(* ===== verification/TokenSpec.v ===== *)
(** * What a verified token promises

    [authorised] is the abstract reading of a token: a derivation by rules in
    which every link of the delegation chain is signed by its issuer, alive,
    not revoked, within the depth its grantor set and no wider than the link
    above it.  [verify] of lib/ucan/token.go decides it, and the properties of
    whole chains follow by induction on the derivation. *)

From S2P Require Import Prelude GoStrings Key Capability Token.

(** ** Induction along the chain *)

Definition chained (d p : DMSToken) : Prop := ∃ u, Chain d = Some (mkToken (Some p) u).

Lemma DMSToken_chain_ind (P : DMSToken → Prop) :
  (∀ d, (∀ p, chained d p → P p) → P d) → ∀ d, P d.
Proof.
  intros Hstep. fix IH 1. intros d. apply Hstep.
  destruct d as [a1 a2 a3 a4 a5 a6 a7 a8 a9 c a11].
  intros p [u Hp]; simpl in Hp.
  destruct c as [[[q|] v]|]; [|clear IH; discriminate..].
  pose proof (IH q) as Hq. clear IH. injection Hp as <- <-. exact Hq.
Qed.

(** ** Reflection of the boolean checks *)

Lemma any_implies_spec gs c :
  any_implies gs c = true ↔ ∃ g, In g gs ∧ Implies g c = true.
Proof. unfold any_implies. apply existsb_exists. Qed.

Lemma all_implied_spec gs cs :
  forallb (any_implies gs) cs = true ↔ ∀ c, In c cs → any_implies gs c = true.
Proof. apply forallb_forall. Qed.

(** The audience of a grant admits the audience of a use. *)
Definition audience_admits (granted used : DID) : Prop :=
  granted = DID_empty ∨ granted = used.

Lemma audience_admits_spec granted used :
  negb (DID_Empty granted) && negb (DID_Equal granted used) = false ↔
  audience_admits granted used.
Proof.
  unfold audience_admits. rewrite andb_false_iff, !negb_false_iff.
  by rewrite DID_Empty_eq, DID_Equal_eq.
Qed.

Definition within_depth (d : DMSToken) (depth : Z) : Prop :=
  ¬ (0 < Depth d ∧ Depth d < depth)%Z.

Lemma within_depth_spec d depth :
  (0 <? Depth d)%Z && (Depth d <? depth)%Z = false ↔ within_depth d depth.
Proof.
  unfold within_depth. rewrite andb_false_iff, !Z.ltb_ge. lia.
Qed.

Lemma DMS_ExpireBefore_false d n :
  DMS_ExpireBefore d n = false ↔
  (n ≤ Expire d)%Z ∧ ∀ c, Chain d = Some c → Token_ExpireBefore c n = false.
Proof.
  destruct d as [? ? ? ? ? ? ? e ? c ?]; cbn.
  destruct (Z.ltb_spec e n); destruct c; cbn.
  all: split; [intros H1 | intros [H1 H2]]; try lia; try done; eauto.
  - split; [lia | intros ? [= <-]; done].
Qed.

Lemma Token_ExpireBefore_false t n :
  Token_ExpireBefore t n = false ↔ ∃ d, DMS t = Some d ∧ DMS_ExpireBefore d n = false.
Proof. destruct t as [[d|] u]; cbn; naive_solver. Qed.

Lemma DMS_ExpireBefore_mono d n m :
  (n ≤ m)%Z → DMS_ExpireBefore d m = false → DMS_ExpireBefore d n = false.
Proof.
  intros Hnm. induction d as [d IH] using DMSToken_chain_ind.
  rewrite !DMS_ExpireBefore_false. intros [He Hc]. split; [lia|].
  intros c Hcc. pose proof (Hc c Hcc) as Hm.
  destruct c as [[p|] u]; [|done]. cbn in *. eapply IH; eauto. by exists u.
Qed.

(** The loop of [verify] over the needed capabilities leaves nothing exactly
    when the chain allows every one of them. *)
Lemma strikeAllowed_residue allow caps need c :
  In c (strikeAllowed allow caps need) →
  In c need ∧ (In c caps → allow c = false).
Proof.
  revert need. induction caps as [|x caps IH]; intros need; simpl; [done|].
  destruct (allow x) eqn:Hx; [case_bool_decide as Hnil|].
  - rewrite Hnil. done.
  - intros [Hin Hf]%IH. apply filter_In in Hin as [Hin Hne]. split; [done|].
    intros [->|?]; [|auto]. by rewrite bool_decide_true in Hne.
  - intros [Hin Hf]%IH. split; [done|]. intros [->|?]; auto.
Qed.

Lemma strikeAllowed_keeps allow caps need c :
  In c need → allow c = false → In c (strikeAllowed allow caps need).
Proof.
  revert need. induction caps as [|x caps IH]; intros need Hin Hf; simpl; [done|].
  assert (In c (List.filter (λ oc, negb (bool_decide (x = oc))) need) ∨ allow x = false)
    as [Hin'|Hx].
  { destruct (decide (x = c)) as [->|Hne]; [by right|left].
    apply filter_In. by rewrite bool_decide_false. }
  - destruct (allow x); [|by apply IH].
    case_bool_decide as Hnil; [done|by apply IH].
  - rewrite Hx. by apply IH.
Qed.

Lemma strikeAllowed_nil allow caps :
  strikeAllowed allow caps caps = [] ↔ ∀ c, In c caps → allow c = true.
Proof.
  split.
  - intros Hnil c Hin. destruct (allow c) eqn:Hc; [done|].
    pose proof (strikeAllowed_keeps allow caps caps c Hin Hc) as H.
    by rewrite Hnil in H.
  - intros Hall. destruct (strikeAllowed allow caps caps) as [|x l] eqn:Hs; [done|].
    destruct (strikeAllowed_residue allow caps caps x) as [H1 H2]; [rewrite Hs; by left|].
    rewrite (Hall _ H1) in H2. by discriminate H2.
Qed.

(** ** The rules *)

(** [p] may be the parent of [d]: what one delegation step may do. *)
Record delegates (p d : DMSToken) : Prop := {
  del_action : act p = ActDelegate;
  del_issuer : Issuer d = Subject p;
  del_expire : (Expire d ≤ Expire p)%Z;
  del_audience : Caps d ≠ [] → audience_admits (Audience p) (Audience d);
  del_topics : Caps d ≠ [] → ∀ tp, In tp (Topic d) → any_implies (Topic p) tp = true;
  del_caps : ∀ c, In c (Caps d) → any_implies (Caps p) c = true
}.

Section authority.
  Context `{Codec : TokenCodec}.
  Context (trust : TrustContext) (now : Z) (revoke : gmap string Token).

(** The anchor of the issuer accepts the token's signature. *)
Definition signed (d : DMSToken) : Prop :=
  ∃ check data, GetAnchor trust (Issuer d) = Some check ∧
    DMS_SignatureData d = inl data ∧ check data (Signature d) = true.

Inductive authorised : Z → DMSToken → Prop :=
| auth_revocation depth d :
    act d = ActRevoke → DMS_ExpireBefore d now = false → signed d →
    authorised depth d
| auth_root depth d :
    act d ≠ ActRevoke → Chain d = None → (now ≤ Expire d)%Z → within_depth d depth →
    DMS_Revoked d revoke = false → signed d →
    authorised depth d
| auth_link depth d p :
    act d ≠ ActRevoke → chained d p → (now ≤ Expire d)%Z → within_depth d depth →
    DMS_Revoked d revoke = false → signed d →
    delegates p d → authorised (u64 (depth + 1)) p →
    authorised depth d.

Lemma signed_spec d : DMS_verifySignature trust d = None ↔ signed d.
Proof.
  unfold DMS_verifySignature, signed. destruct (GetAnchor trust (Issuer d)) as [check|].
  2: { split; [done | by intros (?&?&?&?)]. }
  destruct (DMS_SignatureData d) as [data|e] eqn:Hd.
  2: { split; [done | by intros (?&?&?&?&?)]. }
  destruct (check data (Signature d)) eqn:Hc; split; [eauto|done|done|].
  intros (?&?&[= <-]&[= <-]&?). congruence.
Qed.

(** An authorised link never outlives the links above it. *)
Lemma authorised_alive depth d n :
  authorised depth d → act d ≠ ActRevoke → (n ≤ Expire d)%Z →
  DMS_ExpireBefore d n = false.
Proof.
  intros Hauth. induction Hauth as [| depth d Hact Hc He | depth d p Hact Hp He Hd Hr Hs Hdel _ IH];
    intros Hne Hn; [done| |]; rewrite DMS_ExpireBefore_false; split; auto.
  - by rewrite Hc.
  - destruct Hp as [u ->]. intros c [= <-]. cbn. apply IH.
    + by rewrite (del_action _ _ Hdel).
    + pose proof (del_expire _ _ Hdel). lia.
Qed.

(** The conditions [verify] tests between a token and its parent. *)
Lemma delegates_spec d p :
  DMS_ExpireBefore p (Expire d) = false →
  act p = ActDelegate → Issuer d = Subject p →
  (∀ c, In c (Caps d) →
     DMS_allowDelegation p (Issuer d) (Audience d) (Topic d) (Expire d) c = true) ↔
  delegates p d.
Proof.
  intros Hexp Hact Hiss. unfold DMS_allowDelegation.
  rewrite bool_decide_true by done. rewrite Hexp. cbn [negb].
  assert (DID_Equal (Subject p) (Issuer d) = true) as -> by (by apply DID_Equal_eq).
  cbn [negb]. split.
  - intros Hall.
    assert (Caps d ≠ [] → ∃ c, In c (Caps d)) as Hne.
    { destruct (Caps d) as [|c ?]; [done|]. exists c. by left. }
    split; auto.
    + by apply DMS_ExpireBefore_false in Hexp as [? _].
    + intros [c Hc]%Hne. apply audience_admits_spec.
      specialize (Hall c Hc). by destruct (_ && _).
    + intros [c Hc]%Hne. apply all_implied_spec.
      specialize (Hall c Hc). destruct (_ && _); [done|]. by destruct (forallb _ _).
    + intros c Hc. specialize (Hall c Hc). destruct (_ && _); [done|].
      by destruct (negb _).
  - intros [_ _ _ Haud Htop Hcaps] c Hc.
    assert (Caps d ≠ []) as Hne by (intros Hnil; by rewrite Hnil in Hc).
    apply audience_admits_spec in Haud as ->; [|done].
    assert (forallb (any_implies (Topic p)) (Topic d) = true) as ->
      by (apply all_implied_spec; auto).
    cbn. auto.
Qed.

Lemma delegates_allow p d c :
  DMS_ExpireBefore p (Expire d) = false → delegates p d → In c (Caps d) →
  DMS_allowDelegation p (Issuer d) (Audience d) (Topic d) (Expire d) c = true.
Proof.
  intros Hexp Hdel. apply delegates_spec; [done|apply Hdel|apply Hdel|done].
Qed.

(** ** [verify], one link at a time *)

(** The part of [verify] that deals with the parent token. *)
Definition verify_chain (d : DMSToken) (depth : Z) : option ucan_error :=
  match Chain d with
  | None => None
  | Some c =>
      if negb (bool_decide (Token_Action c = ActDelegate)) then Some ErrNotAuthorized
      else if Token_ExpireBefore c (Expire d) then Some ErrCapabilityExpired
      else
        match Token_verify trust c now (u64 (depth + 1)) revoke with
        | Some e => Some e
        | None =>
            if negb (DID_Equal (Issuer d) (Token_Subject c)) then Some ErrNotAuthorized
            else if bool_decide (strikeAllowed
                      (Token_allowDelegation c (Issuer d) (Audience d) (Topic d) (Expire d))
                      (Caps d) (Caps d) = [])
            then None else Some ErrNotAuthorized
        end
  end.

Lemma DMS_verify_unfold d depth :
  DMS_verify trust d now depth revoke =
  if DMS_ExpireBefore d now then Some ErrCapabilityExpired
  else if bool_decide (act d = ActRevoke) then DMS_verifySignature trust d
  else if (0 <? Depth d)%Z && (Depth d <? depth)%Z then Some ErrNotAuthorized
  else if DMS_Revoked d revoke then Some ErrNotAuthorized
  else match verify_chain d depth with
       | Some e => Some e
       | None => DMS_verifySignature trust d
       end.
Proof. by destruct d. Qed.

(** Refutes the right-hand side of [verify_chain_None] once the parent is known. *)
Local Ltac no_such_parent tac :=
  split; [done|]; intros [?|(q & [v Hq] & Hx & Hdel & Hv')]; [done|];
  injection Hq as <- <-; exfalso; tac Hx Hdel Hv'.

Lemma verify_chain_None d depth :
  verify_chain d depth = None ↔
  Chain d = None ∨
  ∃ p, chained d p ∧ DMS_ExpireBefore p (Expire d) = false ∧ delegates p d ∧
    DMS_verify trust p now (u64 (depth + 1)) revoke = None.
Proof.
  unfold verify_chain, chained.
  destruct (Chain d) as [[[p|] u]|]; cbn [Token_Action DMS Token_ExpireBefore Token_verify
    Token_Subject Token_allowDelegation]; [| |by split; auto].
  2: { rewrite bool_decide_false by done. cbn. naive_solver. }
  case_bool_decide as Hact; cbn [negb].
  2: no_such_parent ltac:(fun _ Hdel _ => by apply Hact, Hdel).
  destruct (DMS_ExpireBefore p (Expire d)) eqn:Hexp.
  1: no_such_parent ltac:(fun Hx _ _ => congruence).
  destruct (DMS_verify trust p now (u64 (depth + 1)) revoke) eqn:Hv.
  1: no_such_parent ltac:(fun _ _ Hv' => congruence).
  destruct (DID_Equal (Issuer d) (Subject p)) eqn:Heq; cbn [negb].
  2: no_such_parent ltac:(fun _ Hdel _ =>
       rewrite (del_issuer _ _ Hdel), DID_Equal_refl in Heq; done).
  apply DID_Equal_eq in Heq.
  unfold Token_allowDelegation; cbn [DMS].
  case_bool_decide as Hs; rewrite strikeAllowed_nil, (delegates_spec d p) in Hs by done.
  - split; [intros _; right; exists p; eauto | done].
  - no_such_parent ltac:(fun _ Hdel _ => by apply Hs).
Qed.

Lemma DMS_verify_None d depth :
  DMS_verify trust d now depth revoke = None ↔
  DMS_ExpireBefore d now = false ∧ signed d ∧
  (act d = ActRevoke ∨
   act d ≠ ActRevoke ∧ within_depth d depth ∧ DMS_Revoked d revoke = false ∧
   verify_chain d depth = None).
Proof.
  rewrite DMS_verify_unfold. destruct (DMS_ExpireBefore d now); [naive_solver|].
  case_bool_decide; [rewrite signed_spec; naive_solver|].
  destruct (_ && _) eqn:Hd.
  { split; [done|]. intros (_ & _ & [?|(_ & Hw & _)]); [done|].
    apply within_depth_spec in Hw. congruence. }
  apply within_depth_spec in Hd.
  destruct (DMS_Revoked d revoke); [naive_solver|].
  destruct (verify_chain d depth); [naive_solver|].
  rewrite signed_spec. naive_solver.
Qed.

Lemma verify_iff_authorised d depth :
  DMS_verify trust d now depth revoke = None ↔ authorised depth d.
Proof.
  revert depth. induction d as [d IH] using DMSToken_chain_ind. intros depth.
  rewrite DMS_verify_None. split.
  - intros (Hexp & Hs & [Hact|(Hact & Hw & Hr & Hc)]); [by apply auth_revocation|].
    pose proof Hexp as [Hnow _]%DMS_ExpireBefore_false.
    apply verify_chain_None in Hc as [Hc|(p & Hp & _ & Hdel & Hv)]; [by apply auth_root|].
    eapply auth_link; eauto. by apply IH.
  - intros Ha. destruct (decide (act d = ActRevoke)) as [Hact|Hact].
    { inversion Ha; subst; try done. auto. }
    assert (Hexp := authorised_alive _ _ now Ha Hact).
    inversion Ha as [|? ? _ Hc|? ? p _ Hp ? ? ? ? Hdel Hpa]; subst; try done;
      (split; [by apply Hexp|split; [done|right; split_and!; try done]]);
      apply verify_chain_None; [by left|right].
    exists p. split_and!; auto; [|by apply IH].
    eapply authorised_alive; [done| |apply Hdel]. by rewrite (del_action _ _ Hdel).
Qed.

End authority.

(** ** Concrete instances for the witnesses

    A toy serialiser, a toy signature scheme (a signature is the signer's name
    followed by the data) and a small delegation chain.  They instantiate the
    parameters of the model so that the hypotheses of the theorems can be
    evaluated; they model no code of the repository. *)

#[export] Instance sample_codec : TokenCodec := {|
  marshal_dms d :=
    Some (act d +:+ ("|" +:+ (URI (Issuer d) +:+ ("|" +:+ (URI (Subject d) +:+ ("|" +:+ Nonce d))))))
|}.

Definition sample_check (d : DID) (data sig : string) : bool :=
  bool_decide (sig = URI d +:+ data).

Definition sample_trust : TrustContext :=
  mkTrust (λ d, if DID_Empty d then None else Some (sample_check d)).

Definition sample_provider (d : DID) : Provider :=
  mkProvider d (λ data, Some (URI d +:+ data)).

Definition alice : DID := mkDID "did:key:aalice".
Definition bob : DID := mkDID "did:key:abob".
Definition carol : DID := mkDID "did:key:acarol".

Definition sample_sign (d : DMSToken) : DMSToken :=
  match DMS_SignatureData d with
  | inl data => DMS_set_signature d (URI (Issuer d) +:+ data)
  | inr _ => d
  end.

(** alice lets bob delegate everything below "/dms", with one further link. *)
Definition sample_root : DMSToken :=
  sample_sign (mkDMSToken ActDelegate alice bob DID_empty ["/topic"] ["/dms"] "n1" 100 3 None "").

(** bob passes "/dms/node" on to carol. *)
Definition sample_link : DMSToken :=
  sample_sign (mkDMSToken ActDelegate bob carol DID_empty [] ["/dms/node"] "n2" 90 0
    (Some (mkToken (Some sample_root) None)) "").

(** carol invokes "/dms/node/peers" at alice. *)
Definition sample_leaf : DMSToken :=
  sample_sign (mkDMSToken ActInvoke carol carol alice [] ["/dms/node/peers"] "n3" 80 0
    (Some (mkToken (Some sample_link) None)) "").

Definition tok (d : DMSToken) : Token := mkToken (Some d) None.

(** alice revokes the token she gave bob. *)
Definition sample_revocation : DMSToken :=
  sample_sign (mkDMSToken ActRevoke alice bob DID_empty [] ["/dms"] "n1" 100 0 None "").

(** bob invites everybody to "/topic". *)
Definition sample_shout : DMSToken :=
  sample_sign (mkDMSToken ActBroadcast bob bob DID_empty ["/topic/news"] ["/dms/hello"] "n4" 80 0
    (Some (tok sample_root)) "").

+-------+

• [What the task asks]: Look through the entries above and quote exactly the lines from the line with "whole chains follow" to the line with "Proof. unfold any_implies.", counting both of those lines.

• [Response]:
    whole chains follow by induction on the derivation. *)

From S2P Require Import Prelude GoStrings Key Capability Token.

(** ** Induction along the chain *)

Definition chained (d p : DMSToken) : Prop := ∃ u, Chain d = Some (mkToken (Some p) u).

Lemma DMSToken_chain_ind (P : DMSToken → Prop) :
  (∀ d, (∀ p, chained d p → P p) → P d) → ∀ d, P d.
Proof.
  intros Hstep. fix IH 1. intros d. apply Hstep.
  destruct d as [a1 a2 a3 a4 a5 a6 a7 a8 a9 c a11].
  intros p [u Hp]; simpl in Hp.
  destruct c as [[[q|] v]|]; [|clear IH; discriminate..].
  pose proof (IH q) as Hq. clear IH. injection Hp as <- <-. exact Hq.
Qed.

(** ** Reflection of the boolean checks *)

Lemma any_implies_spec gs c :
  any_implies gs c = true ↔ ∃ g, In g gs ∧ Implies g c = true.
Proof. unfold any_implies. apply existsb_exists. Qed.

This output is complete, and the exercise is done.